Wednesday, July 18, 2012

Day 12 - The trick is to keep breathing

Last night sucked.  I was doing quite well and then suddenly I felt congested.  It was a challenge to breathe.  That was accompanied with anxiety which lead to paranoia.  When I got up to go the kitchen, my legs felt weak and the back of my right thigh hurt.  I felt very strange and very scared.  I was wide awake so I took a melatonin.

I thought that perhaps I was dying or having a heart attack. Maybe I had something that was undiagnosed and the fast was endangering my health.  Or perhaps my body was depleted of something that it needed and if it didn't have it, I would die.... I was freezing and shaking and felt like I was coming off of something.

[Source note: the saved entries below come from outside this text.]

(* ===== verification/FieldPaths.v ===== *)
(** * Fields of a decoded spec (seaplane-api/pkg/validation)

    Decoded JSON objects as Go maps: lookups and updates along a path
    (preserve.go), the flat map of all field paths (field_validator.go), presence
    (json_fields.go) and deep equality. The order of the entries of a [JObj] is the
    order in which a range loop visits the map; keys are unique in a decoded map. *)
From S2P Require Import Prelude GoStrings Json.
From stdpp Require Import base strings list gmap.
From Stdlib Require Import ZArith Lia Ascii String.
Open Scope string_scope.
#[local] Arguments String.append : simpl nomatch.

Module FieldPaths.

(** ** Map operations *)

Fixpoint obj_put (k : string) (v : json) (l : list (string * json)) : list (string * json) :=
  match l with
  | [] => [(k, v)]
  | (k', v') :: l' => if String.eqb k k' then (k, v) :: l' else (k', v') :: obj_put k v l'
  end.

Definition obj_del (k : string) (l : list (string * json)) : list (string * json) :=
  List.filter (fun kv => negb (String.eqb k kv.1)) l.

(** [reflect.DeepEqual] of decoded values: maps are compared by key. *)
Fixpoint DeepEqual (a b : json) : bool :=
  match a, b with
  | JNull, JNull => true
  | JBool x, JBool y => Bool.eqb x y
  | JNum x, JNum y => (x =? y)%Z
  | JStr x, JStr y => String.eqb x y
  | JArr l, JArr m =>
      (fix go (l m : list json) : bool :=
         match l, m with
         | [], [] => true
         | x :: l', y :: m' => DeepEqual x y && go l' m'
         | _, _ => false
         end) l m
  | JObj l, JObj m =>
      (fix go (l : list (string * json)) : bool :=
         match l with
         | [] => true
         | (k, x) :: l' => match obj_lookup k m with Some y => DeepEqual x y | None => false end && go l'
         end) l &&
      forallb (fun kv => match obj_lookup kv.1 l with Some _ => true | None => false end) m
  | _, _ => false
  end.

(** ** Paths (preserve.go) *)

Fixpoint lookupPath (current : json) (keys : list string) : option json :=
  match keys with
  | [] => Some current
  | key :: rest =>
      match current with
      | JObj object => match obj_lookup key object with Some next => lookupPath next rest | None => None end
      | _ => None
      end
  end.

(** [setPath]; the error names the key that is not an object. *)
Fixpoint setPath (m : list (string * json)) (keys : list string) (value : json) (isPresent : bool) :
    result string (list (string * json)) :=
  match keys with
  | [] => Ok m
  | [last] => Ok (if isPresent then obj_put last value m else obj_del last m)
  | key :: rest =>
      match obj_lookup key m with
      | None | Some JNull =>
          if isPresent then child ← setPath [] rest value isPresent; Ok (obj_put key (JObj child) m)
          else Ok m
      | Some (JObj object) => child ← setPath object rest value isPresent; Ok (obj_put key (JObj child) m)
      | Some _ => Err key
      end
  end.
Definition add_attachment (bundleHash : string) (policies : compiled) (acc : Attaching) (attachment : attachmentRecord) : result error Attaching :=
  let '(customer, ids, aliases) := acc in
  let provenance := mkProvenance ("attachment/" ++ ar_ID attachment)%string (ar_PolicyID attachment) bundleHash (ar_ID attachment) "" "" in
  let binding_error err := Err (newFailure StageBinding err [provenance]) in
  if negb (idPattern (ar_ID attachment)) then binding_error (EPlain "invalid attachment ID")
  else if bool_decide (ar_ID attachment ∈ ids) then binding_error (EPlain "duplicate attachment ID")
  else
    match policies !! ar_PolicyID attachment with
    | None => binding_error (EPlain "dangling policy reference")
    | Some (owner, policy) =>
        match parsePrincipal (ar_PrincipalARN attachment) with
        | Err err => binding_error err
        | Ok principal =>
            if negb (String.eqb (account principal) owner) then binding_error (EPlain "cross-account attachment")
            else
              match checkedScope (ar_Scope attachment) (ar_Region attachment) with
              | Some err => binding_error err
              | None =>
                  match (if String.eqb (kind principal) "role" then addRoleAlias aliases (roleAlias principal) (original principal) else Ok aliases) with
                  | Err err => binding_error err
                  | Ok aliases =>
                      Ok (customer ++ [mkPolicyAttachment provenance policy principal (ar_Scope attachment) (ar_Region attachment)],
                          {[ar_ID attachment]} ∪ ids, aliases)
                  end
              end
        end
    end.

(** [for _, x := range l { if err := f(x); err != nil { return err } }] *)
Fixpoint try_fold {A S} (f : S → A → result error S) (l : list A) (s : S) : result error S :=
  match l with
  | [] => Ok s
  | x :: l => s' ← f s x; try_fold f l s'
  end.

Definition addBundle (a : Authorizer) (bundle : configBundle) (bundleHash : string) : result error Authorizer :=
  accounts ← try_fold add_account (RegisteredAccounts bundle) (a_accounts a);
  policies ← try_fold (add_compiled bundleHash) (Policies bundle) ∅;
  '(customer, _, _) ← try_fold (add_attachment bundleHash policies) (Attachments bundle) (a_customer a, ∅, ∅);
  Ok (mkAuthorizer (a_bundleHash a) customer (a_allowlist a) (a_region a) accounts (a_evaluate a)).

(** [LoadConfig] from the file's content, its hash and the bundle decoded from it. *)
Definition LoadConfig (serviceRegion : string) (bundleHash : string) (bundle : result error configBundle) : result error Authorizer :=
  if negb (regionPattern serviceRegion) then Err (newFailure StageParsing (EPlain "invalid service region") [])
  else
    match bundle with
    | Err err => Err (newFailure StageParsing err [])
    | Ok bundle =>
        match checkedPolicy "permit(principal, action, resource);" "allowlist" with
        | Err err => Err (newFailure StageParsing err [])
        | Ok allowlist => addBundle (mkAuthorizer bundleHash [] (Some allowlist) serviceRegion ∅ nativeEvaluate) bundle bundleHash
        end
    end.

End authorizer.

(** ** The YAML of a bundle *)

Inductive YamlKind := DocumentNode | SequenceNode | MappingNode | ScalarNode | AliasNode.

#[export] Instance YamlKind_eq_dec : EqDecision YamlKind.
Proof. solve_decision. Defined.

(** A [yaml.Node]; a mapping's content alternates keys and values. *)
Inductive Node := mkNode (n_kind : YamlKind) (n_tag n_value n_anchor : string) (n_content : list Node).

Definition n_Kind (n : Node) : YamlKind := let '(mkNode k _ _ _ _) := n in k.
Definition n_Tag (n : Node) : string := let '(mkNode _ t _ _ _) := n in t.
Definition n_Value (n : Node) : string := let '(mkNode _ _ v _ _) := n in v.
Definition n_Anchor (n : Node) : string := let '(mkNode _ _ _ a _) := n in a.
Definition n_Content (n : Node) : list Node := let '(mkNode _ _ _ _ c) := n in c.

Definition key_ok (key : Node) : bool :=
  bool_decide (n_Kind key = ScalarNode) && String.eqb (n_Tag key) "!!str" &&
  negb (String.eqb (n_Value key) "<<") && String.eqb (n_Anchor key) "".

Definition top_collection (path : string) : bool := bool_decide (path ∈ ["registeredAccounts"; "policies"; "attachments"]).

(** Whether [checkYAML] accepts the node; [depth] counts down from 16. A mapping
    without a value for its last key, which the parser does not build, is refused. *)
Fixpoint checkYAML (node : Node) (path : string) (depth : Z) : bool :=
  let '(mkNode kind tag value anchor content) := node in
  if (16 <? depth)%Z || bool_decide (kind = AliasNode) || negb (String.eqb anchor "") then false
  else
    match kind with
    | MappingNode =>
        String.eqb tag "!!map" &&
        (fix pairs (l : list Node) : bool :=
           match l with
           | [] => true
           | key :: v :: rest =>
               key_ok key &&
               checkYAML v (if String.eqb path "" then n_Value key else path ++ "." ++ n_Value key)%string (depth + 1) &&
               pairs rest
           | [_] => false
           end) content && negb (top_collection path)
    | SequenceNode =>
        String.eqb tag "!!seq" && forallb (fun child => checkYAML child (path ++ "[]")%string (depth + 1)%Z) content
    | ScalarNode =>
        if String.eqb path "formatVersion" && String.eqb tag "!!int" && String.eqb value "1" then true
        else String.eqb tag "!!str" && negb (String.eqb path "formatVersion") && negb (top_collection path)
    | _ => false
    end.

Fixpoint mapping_keys (l : list Node) : list string :=
  match l with
  | key :: _ :: rest => n_Value key :: mapping_keys rest
  | _ => []
  end.

(** [readBundleNode], from the decoded documents: the first one's root. *)
Definition readBundleNode (documents : list Node) : result error Node :=
  match documents with
  | [] => Err (EPlain "EOF")
  | [root] =>
      match n_Content root with
      | [top] =>
          if negb (bool_decide (n_Kind top = MappingNode)) then Err (EPlain "bundle must be an object")
          else if negb (checkYAML top "" 0) then Err (EPlain "invalid YAML")
          else Ok top
      | _ => Err (EPlain "bundle must be an object")
      end
  | _ => Err (EPlain "expected exactly one YAML document")
  end.

Definition bundle_fields : list string := ["formatVersion"; "registeredAccounts"; "policies"; "attachments"].
Definition mgmt_handler (rt : MgmtRoute) : MgmtRequest → St MState unit :=
  match rt with
  | CreatePolicy_ => h_CreatePolicy | ListPolicies_ => h_ListPolicies | GetPolicy_ => h_GetPolicy
  | UpdatePolicy_ => h_UpdatePolicy | DeletePolicy_ => h_DeletePolicy
  | CreateAttachment_ => h_CreateAttachment | ListAttachments_ => h_ListAttachments | DeleteAttachment_ => h_DeleteAttachment
  end.

Definition mgmt_error (e : APIError) : St MState unit := mgmt_respond (mkMgmtResponse None (WriteError e)).

(** The handlers observe the context after the admission did. *)
Definition later_request (q : MgmtRequest) : MgmtRequest :=
  mkMgmtRequest (mq_account q) (mq_caller q) (mq_sourceIP q) (mq_userAgent q) (mq_now q) (mq_length q) (mq_id q) (mq_type q) (mq_scope q)
    (mq_ifMatch q) (mq_body q) (later 1 (mq_ctx q)).

(** [LimitRequestBody] and [RequireIdentity] in front of a matched route; the paths of
    this router are none of the public ones. *)
Definition serve_management (maxBytes : Z) (rt : MgmtRoute) (q : MgmtRequest) : St MState unit :=
  let maxBytes := if (maxBytes <=? 0)%Z then Z.shiftl 10 20 else maxBytes in
  if (maxBytes <? mq_length q)%Z then mgmt_error ErrRequestBodyTooLarge
  else if String.eqb (mq_account q) "" || String.eqb (mq_caller q) "" then
    mgmt_error (mkAPIError "AUTH-001" 403 "Caller account ID and ARN are required" None "")
  else match Arn.Validate (caller_identity (managementCaller q)) with
       | Some _ => mgmt_error (mkAPIError "AUTH-001" 403 "Caller identity is invalid" None "")
       | None =>
           if IsManaged m (mq_ctx q) (mq_account q) then mgmt_handler rt (later_request q)
           else mgmt_error (mkAPIError "AUTH-002" 403 "Account is not registered" None "")
       end.
End handlers.
(* ===== verification/KubeMemory.v ===== *)
(** * An object store in memory

    An instance of the store's interface for a single session: it shows that the laws
    can hold, and the examples of the theorems run on it. Its worlds carry the proof
    that their objects are stored under their own keys. *)
From S2P Require Import Prelude GoStrings Convert StateM ApiTypes KubeClient.
From stdpp Require Import base gmap strings list relations.
From Stdlib Require Import ZArith Lia String.
Open Scope string_scope.

Section memory.
Context `{Passthrough}.

Record Mem := mkMem { mem_state : KState; mem_next : Z; mem_now : Z }.
Definition Memory_World : Type := { m : Mem | wf (mem_state m) }.

Definition run_on {A} (f : Mem → Mem * A) (Hf : ∀ m, wf (mem_state m) → wf (mem_state (f m).1)) (w : Memory_World) : Memory_World * A :=
  let p := f (proj1_sig w) in (exist _ p.1 (Hf _ (proj2_sig w)), p.2).

Definition tick (m : Mem) (s : KState) : Mem := mkMem s (mem_next m + 1) (mem_now m + 1).

Definition mem_get k ns n (m : Mem) : Mem * result kerr (object k) :=
  (m, match objs (mem_state m) k !! (ns, n) with Some o => Ok o | None => Err NotFound end).

Definition mem_list k ns f (m : Mem) : Mem * result kerr (list (object k)) :=
  (m, Ok (filter (fun o => (ns = "" ∨ om_Namespace (meta o) = ns) ∧ matches f o = true) (snd <$> map_to_list (objs (mem_state m) k)))).

Definition mem_create k (o : object k) (m : Mem) : Mem * result kerr (object k) :=
  let uid := "uid-" +:+ FormatInt (mem_next m) in
  let s := mem_state m in
  match objs s k !! key_of o with
  | Some _ => (m, Err AlreadyExists)
  | None => if decide (uid ∈ used s) then (m, Err (OtherError "exhausted"))
            else (tick m (use uid (put s (created_stored o uid "1" (mem_now m)))), Ok (created o uid "1" (mem_now m)))
  end.

(** The stored object of the version of [o]. *)
Definition mem_current {k} (o : object k) (m : Mem) : result kerr (object k) :=
  match objs (mem_state m) k !! key_of o with
  | None => Err NotFound
  | Some cur => if decide (uid_of cur = uid_of o ∧ om_ResourceVersion (meta cur) = om_ResourceVersion (meta o)) then Ok cur else Err Conflict
  end.

Definition mem_store {k A} (cur new : object k) (a : A) (m : Mem) : Mem * result kerr A :=
  if decide (version cur < version new)%Z then (tick m (settle (mem_state m) new), Ok a) else (m, Err (OtherError "exhausted")).

Definition next_version {k} (o : object k) : string := FormatInt (version o + 1).

Definition mem_update k (o : object k) (m : Mem) : Mem * result kerr (object k) :=
  match mem_current o m with
  | Err e => (m, Err e)
  | Ok cur =>
      let rv := next_version cur in let g := (om_Generation (meta cur) + 1)%Z in
      mem_store cur (updated cur o rv g)
        (with_meta (set_identity (uid_of o) rv g (om_CreationTimestamp (meta o)) (om_DeletionTimestamp (meta o))) o) m
  end.

Definition mem_status k (o : object k) (m : Mem) : Mem * result kerr (object k) :=
  match mem_current o m with
  | Err e => (m, Err e)
  | Ok cur =>
      let rv := next_version cur in
      mem_store cur (mkObj k (set_identity (uid_of cur) rv (om_Generation (meta cur)) (om_CreationTimestamp (meta cur))
                                (om_DeletionTimestamp (meta cur)) (meta cur)) (spec cur) (status o))
        (with_meta (set_identity (uid_of o) rv (om_Generation (meta o)) (om_CreationTimestamp (meta o)) (om_DeletionTimestamp (meta o))) o) m
  end.

Definition mem_delete k (o : object k) (m : Mem) : Mem * result kerr unit :=
  match (if decide (version o = 0%Z) then match objs (mem_state m) k !! key_of o with Some cur => Ok cur | None => Err NotFound end
         else mem_current o m) with
  | Err e => (m, Err e)
  | Ok cur =>
      match om_Finalizers (meta cur) with
      | [] => (tick m (remove_obj k (key_of o) (mem_state m)), Ok tt)
      | _ => mem_store cur (with_meta (set_identity (uid_of cur) (next_version cur) (om_Generation (meta cur))
                                         (om_CreationTimestamp (meta cur)) (Some (mem_now m))) cur) tt m
      end
  end.

(** ** The objects stay under their own keys *)

Lemma mem_current_ok {k} (o cur : object k) m : mem_current o m = Ok cur → objs (mem_state m) k !! key_of o = Some cur ∧ same_version cur o.
Proof. unfold mem_current, same_version. destruct (_ !! _) eqn:E; [|done]. case_decide; [|done]. naive_solver. Qed.

Lemma mem_store_wf {k A} (cur new : object k) (a : A) m :
  objs (mem_state m) k !! key_of new = Some cur → uid_of new = uid_of cur → wf (mem_state m) → wf (mem_state (mem_store cur new a m).1).
Proof.
  intros Hc Hu Hwf. unfold mem_store. case_decide; [|done]. simpl.
  destruct (settle_cases (mem_state m) new) as [[Hl ->]|[_ ->]]; [|by apply wf_remove]. eapply wf_put; [done..|by right|done].
Qed.

Lemma mem_create_wf k o m : wf (mem_state m) → wf (mem_state (mem_create k o m).1).
Proof.
  unfold mem_create. intros Hwf. destruct (_ !! _); [done|]. case_decide; [done|]. simpl. by apply wf_create.
Qed.

Lemma mem_update_wf k o m : wf (mem_state m) → wf (mem_state (mem_update k o m).1).
Proof.
  unfold mem_update. intros Hwf. destruct (mem_current o m) as [cur|] eqn:E; [|done].
  apply mem_current_ok in E as [Hc _]. by eapply mem_store_wf.
Qed.

Lemma mem_status_wf k o m : wf (mem_state m) → wf (mem_state (mem_status k o m).1).
Proof.
  unfold mem_status. intros Hwf. destruct (mem_current o m) as [cur|] eqn:E; [|done].
  apply mem_current_ok in E as [Hc _]. pose proof (wf_key _ Hwf _ _ _ Hc) as Hk. eapply mem_store_wf; [|done..]. by rewrite Hk in Hc.
Qed.

Lemma mem_delete_current k o m cur :
  (if decide (version o = 0%Z) then match objs (mem_state m) k !! key_of o with Some cur => Ok cur | None => Err NotFound end
   else mem_current o m) = Ok cur →
  objs (mem_state m) k !! key_of o = Some cur ∧ (version o ≠ 0%Z → same_version cur o).
Proof. case_decide; [destruct (_ !! _) eqn:E; [|done]; naive_solver|]. intros [? ?]%mem_current_ok. done. Qed.

Lemma mem_delete_wf k o m : wf (mem_state m) → wf (mem_state (mem_delete k o m).1).
Proof.
  unfold mem_delete. intros Hwf. destruct (if decide _ then _ else _) as [cur|] eqn:E; [|done].
  apply mem_delete_current in E as [Hc _]. destruct (om_Finalizers _); [by apply wf_remove|].
  pose proof (wf_key _ Hwf _ _ _ Hc) as Hk. eapply mem_store_wf; [|done..]. by rewrite Hk in Hc.
Qed.

#[export] Instance MemoryClient : KubeClient := {|
  World := Memory_World;
  state := fun w => mem_state (proj1_sig w);
  interfere := fun _ _ => False;
  kc_Get := fun k ns n => run_on (mem_get k ns n) (fun m Hm => Hm);
  kc_List := fun k ns f => run_on (mem_list k ns f) (fun m Hm => Hm);
  kc_Create := fun k o => run_on (mem_create k o) (mem_create_wf k o);
  kc_Update := fun k o => run_on (mem_update k o) (mem_update_wf k o);
  kc_Status_Update := fun k o => run_on (mem_status k o) (mem_status_wf k o);
  kc_Delete := fun k o => run_on (mem_delete k o) (mem_delete_wf k o)
|}.

Lemma NoDup_fmap_filter {A B} (f : A → B) (P : A → Prop) `{∀ x, Decision (P x)} l : NoDup (f <$> l) → NoDup (f <$> filter P l).
Proof.
  induction l as [|x l IH]; [done|]. rewrite fmap_cons, NoDup_cons. intros [Hx Hl]. rewrite filter_cons.
  case_decide; [|by apply IH]. rewrite fmap_cons. apply NoDup_cons. split; [|by apply IH].
  intros (y & Ey & Hy)%list_elem_of_fmap. apply Hx. rewrite Ey. apply list_elem_of_filter in Hy as [_ Hy]. by apply list_elem_of_fmap_2.
Qed.

Lemma keys_NoDup k (s : KState) : wf s → NoDup (key_of <$> (snd <$> map_to_list (objs s k))).
Proof.
  intros Hwf. rewrite <- list_fmap_compose.
  rewrite (list_fmap_ext _ fst); [apply NoDup_fst_map_to_list|]. intros i [key o] Hi. simpl.
  symmetry. eapply (wf_key _ Hwf). apply elem_of_map_to_list. by eapply list_elem_of_lookup_2.
Qed.

Lemma run_on_inv {A} (f : Mem → Mem * A) Hf w w' a : run_on f Hf w = (w', a) → ∃ m', f (proj1_sig w) = (m', a) ∧ state w' = mem_state m'.
Proof. unfold run_on. intros [= <- <-]. exists (f (`w)).1. split; [by destruct (f _)|done]. Qed.

Lemma mem_store_inv {k A} (cur new : object k) (a : A) m m' r : mem_store cur new a m = (m', r) →
  (m' = m ∧ is_ok r = false) ∨ (r = Ok a ∧ (version cur < version new)%Z ∧ mem_state m' = settle (mem_state m) new).
Proof. unfold mem_store. case_decide; intros [= <- <-]; [by right|by left]. Qed.

#[export] Instance MemoryClient_laws : KubeClientLaws.
Proof.
  split.
  - intros [m Hm]. done.
  - done.
  - done.
  - intros k ns n w w' r (m' & [= <- <-] & Hs)%run_on_inv. rewrite Hs. split; [reflexivity|]. destruct (objs _ k !! _) eqn:E; done.
  - intros k ns f w w' r (m' & [= <- <-] & Hs)%run_on_inv. rewrite Hs. split; [reflexivity|]. split.
    + apply NoDup_fmap_filter, (keys_NoDup k _ (proj2_sig w)).
    + intros o. rewrite list_elem_of_filter, list_elem_of_fmap. split.
      * intros ([Hns Hf] & ([key o'] & -> & Hin)). apply elem_of_map_to_list in Hin. split_and!; [|done..].
        simpl. by rewrite <- (wf_key _ (proj2_sig w) _ _ _ Hin).
      * intros (Hl & Hns & Hf). split; [done|]. exists (key_of o, o). split; [done|]. by apply elem_of_map_to_list.
  - intros k o w w' r (m' & E & Hs)%run_on_inv. rewrite Hs. eexists. split; [reflexivity|]. unfold mem_create in E. simpl.
    destruct (objs _ k !! key_of o) eqn:El; [by injection E as <- <-|]. case_decide as Hd; injection E as <- <-; [by left|].
    do 3 eexists. split; [done|]. done.
  - intros k o w w' r (m' & E & Hs)%run_on_inv. rewrite Hs. eexists. split; [reflexivity|]. unfold mem_update in E. simpl.
    destruct (mem_current o _) as [cur|] eqn:Ec; [|injection E as <- <-; by left]. apply mem_current_ok in Ec as [Hc Hv].
    apply mem_store_inv in E as [[-> Hr]|(-> & Hlt & ->)]; [destruct r; [done|by left]|].
    do 2 eexists. split; [|done]. exists cur. split_and!; [done..|by right|done].
  - intros k o w w' r (m' & E & Hs)%run_on_inv. rewrite Hs. eexists. split; [reflexivity|]. unfold mem_status in E. simpl.
    destruct (mem_current o _) as [cur|] eqn:Ec; [|injection E as <- <-; by left]. apply mem_current_ok in Ec as [Hc Hv].
    apply mem_store_inv in E as [[-> Hr]|(-> & Hlt & ->)]; [destruct r; [done|by left]|].
    eexists. split; [|done]. exists cur. split; [done|]. split; [done|]. split; [by right|]. apply settle_put.
    rewrite (gone_same _ cur) by done. exact (wf_live _ (proj2_sig w) _ _ _ Hc).
  - intros k o w w' r (m' & E & Hs)%run_on_inv. rewrite Hs. eexists. split; [reflexivity|]. unfold mem_delete in E. simpl.
    destruct (if decide _ then _ else _) as [cur|] eqn:Ec; [|injection E as <- <-; by left].
    apply mem_delete_current in Ec as [Hc Hv]. destruct (om_Finalizers (meta cur)) eqn:Ef.
    + injection E as <- <-. exists 0%Z, "". exists cur. split_and!; [done..|]. by left.
    + apply mem_store_inv in E as [[-> Hr]|(-> & Hlt & ->)]; [destruct r; [done|by left]|].
      eexists 0%Z, _. exists cur. split_and!; [done..|]. right. rewrite Ef. split; [done|]. eexists. split; [done|].
      apply settle_put. unfold gone. simpl. by rewrite Ef, (bool_decide_eq_false_2 (_ :: _ = [])).
Qed.

Definition empty_store : World.
Proof. refine (exist _ (mkMem (mkKState (fun _ => ∅) ∅) 1 1000) _). split; intros *; simpl; by rewrite lookup_empty. Defined.
End memory.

I frantically googled looking for something---anything to put my mind at ease but nothing came and I just got more and more frightened.  Then I thought about dying and how nobody would even know for a few days.  If I didn't come out, my neighbors would know and they have keys but what about Magic?  I over-filled her bowl.  But my place is a mess maybe I should vacuum as my neighbor is like Joan Crawford when she sees anything untidy.  But it's after midnight and the vacuum is loud.  And maybe dying wouldn't be so bad?  I wouldn't have to worry about finding another job or my student loans or turning 45.  I'd get to see my mom again... and Adam...and my wild and crazy Aunt Kladdy and Matt Moore, my BFF in high school who committed suicide.  Yeah, and I guess Dad would even be there, too.

Or this could also be the accumulation of drugs stored in my fat cells that are coming out of my system.  Wonderful.  I'm having a flashback.
Or maybe I am dying?
No, this is definitely some kind of drug flashback.
But I have pain in my chest.
It's gas.
No, it's a heart attack.
But, I can't breathe.
The congestion could be from all those years of smoking.
Or I'm just sick and dying.
You're anxious.

Finally we agreed on something.  Yes, I was anxious.

I finally fell asleep.  Today, I feel better but I'm still feeling off.   As the day progresses, my chest is feeling congested again and I'm coughing up gunk.  I need to go to the store but I'm afraid to drive.  The produce market down the road is close enough..  That was my plan-- go to the market, get some more veggies and drive back.  Then my cutting board broke in half.   Wonderful.  Now I have to drive further because the produce market doesn't sell cutting boards.

I stay out of my town because I'm afraid to run into any of the local derelicts from the place that shall not be named.  It's a small town and there are only a handful of markets.  I often run into the few people I know at the market.  So I go to the neighboring town which is about 10 to 15 minutes away.  Plus they have Trader Joe's which is my favorite market.  They have a great selection and are not overpriced like Whole Foods.

So, if I don't check in ever again, that means I'm dead.  It's been real.